Californian opponents of T-Mobile’s proposed takeover of Sprint want more hearings and another round of written evidence and rebuttals, before the California Public Utilities Commission moves ahead with approving or rejecting it. Prior to last week’s hearings, the CPUC in-house consumer advocacy unit – the public advocates office (PAO) – asked the administrative law judge hearing the case to, in effect, slow the proceeding down to give them time to review four thousand pages of testimony and evidence that T-Mobile and Sprint dropped on them. The PAO is recommending that the CPUC not allow the merger to take place.
After the hearings, other opponents – two private consumer advocacy groups, TURN and the Greenlining Institute, and the Communications Workers of America (CWA), a telecoms labor union – endorsed the request for more testimony and hearings. As CWA put it…
Justifying an application for the first time with 4,000 pages of “rebuttal testimony” is entirely improper and violates intervenors’ due process rights. The Commission has held that “[p]roviding the basic justification in rebuttal is unfair, since parties are not generally given the opportunity to respond to rebuttal with testimony of their own.”

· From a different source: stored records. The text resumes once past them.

(** [GetCurrentTurn()]: the position [upper_bound] finds for a probe item
    that carries the cursor's vertex index, narrowed to 32 bits, under the
    comparator [lhs.m_index < rhs.m_index]. *)
Definition GetCurrentTurn (r : Route) : nat :=
  upper_bound (fun (v : Z) (t : TurnItem) => v <? m_index t)
    (to_uint32 (m_ind (GetCurrentIter r))) (m_turns r).

(** The scan of [GetCurrentStreetNameIterAfter]: [rest] is the table from
    position [cur] on.  Reading [curIter->first] with [curIter] at the end of
    the table is the fault. *)
Fixpoint street_scan (ind : Z) (rest : list TStreetItem) (prev cur : nat)
  : option nat :=
  match rest with
  | [] => None
  | c :: rest' =>
      if c.1 <? ind then
        match rest' with
        | [] => Some (S cur)
        | _ :: _ => street_scan ind rest' (S prev) (S cur)
        end
      else Some (if c.1 =? ind then cur else prev)
  end.

Definition GetCurrentStreetNameIterAfter (streets : list TStreetItem) (iter : Iter)
  : option nat :=
  match streets with
  | [] => Some (length streets)
  | _ :: rest => street_scan (m_ind iter) rest 0%nat 1%nat
  end.

Definition GetCurrentStreetName (r : Route) : option string :=
  it ← GetCurrentStreetNameIterAfter (m_streets r) (GetCurrentIter r);
  match m_streets r !! it with
  | None => Some EmptyString
  | Some item => Some item.2
  end.

Definition string_empty (s : string) : bool :=
  match s with EmptyString => true | String _ _ => false end.

(** [std::max] on doubles. *)
Definition fmax (a b : float) : float := if PrimFloat.ltb a b then b else a.

Section RouteQueries.
Context `{Externals}.

Definition GetTotalDistanceMeters (r : Route) : float := GetTotalDistanceM (m_poly r).

Definition GetMercatorDistanceFromBegin (r : Route) : float :=
  PolyMercatorDistanceFromBegin (m_poly r).

(** The loop of [GetTurnsDistances]: [prev] is the table entry before the
    current one ([None] at [begin()]), [acc] is [mercatorDistance]. *)
Fixpoint turns_distances_loop (pts : list PointD) (lastIdx : Z)
    (prev : option TurnItem) (acc : float) (ts : list TurnItem) : list float :=
  match ts with
  | [] => []
  | t :: ts' =>
      if (m_index t =? 0) || (m_index t =? lastIdx)
      then turns_distances_loop pts lastIdx (Some t) acc ts'
      else
        let formerTurnIndex := match prev with None => 0 | Some p => m_index p end in
        let acc' :=
          PrimFloat.add acc
            (CalculateMercatorDistanceAlongPath formerTurnIndex (m_index t) pts) in
        acc' :: turns_distances_loop pts lastIdx (Some t) acc' ts'
  end.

Sprint and T-Mobile naturally don’t agree. They submitted more than 250 pages of additional material that argues that there was nothing in the 4,000 pages that was particularly new or didn’t directly respond to points previously made by opponents to the deal. The companies particularly object to adding more hearings and filings because doing so “would substantially disrupt the schedule adopted by the Commission – adding at least six weeks of unjustified delay”.
The Federal Communications Commission is also reviewing the proposed merger. Assuming there isn’t another federal government shutdown, it’s scheduled to reach a decision by the end of May. Even if the CPUC’s review remains on its original track, it could run even longer than that.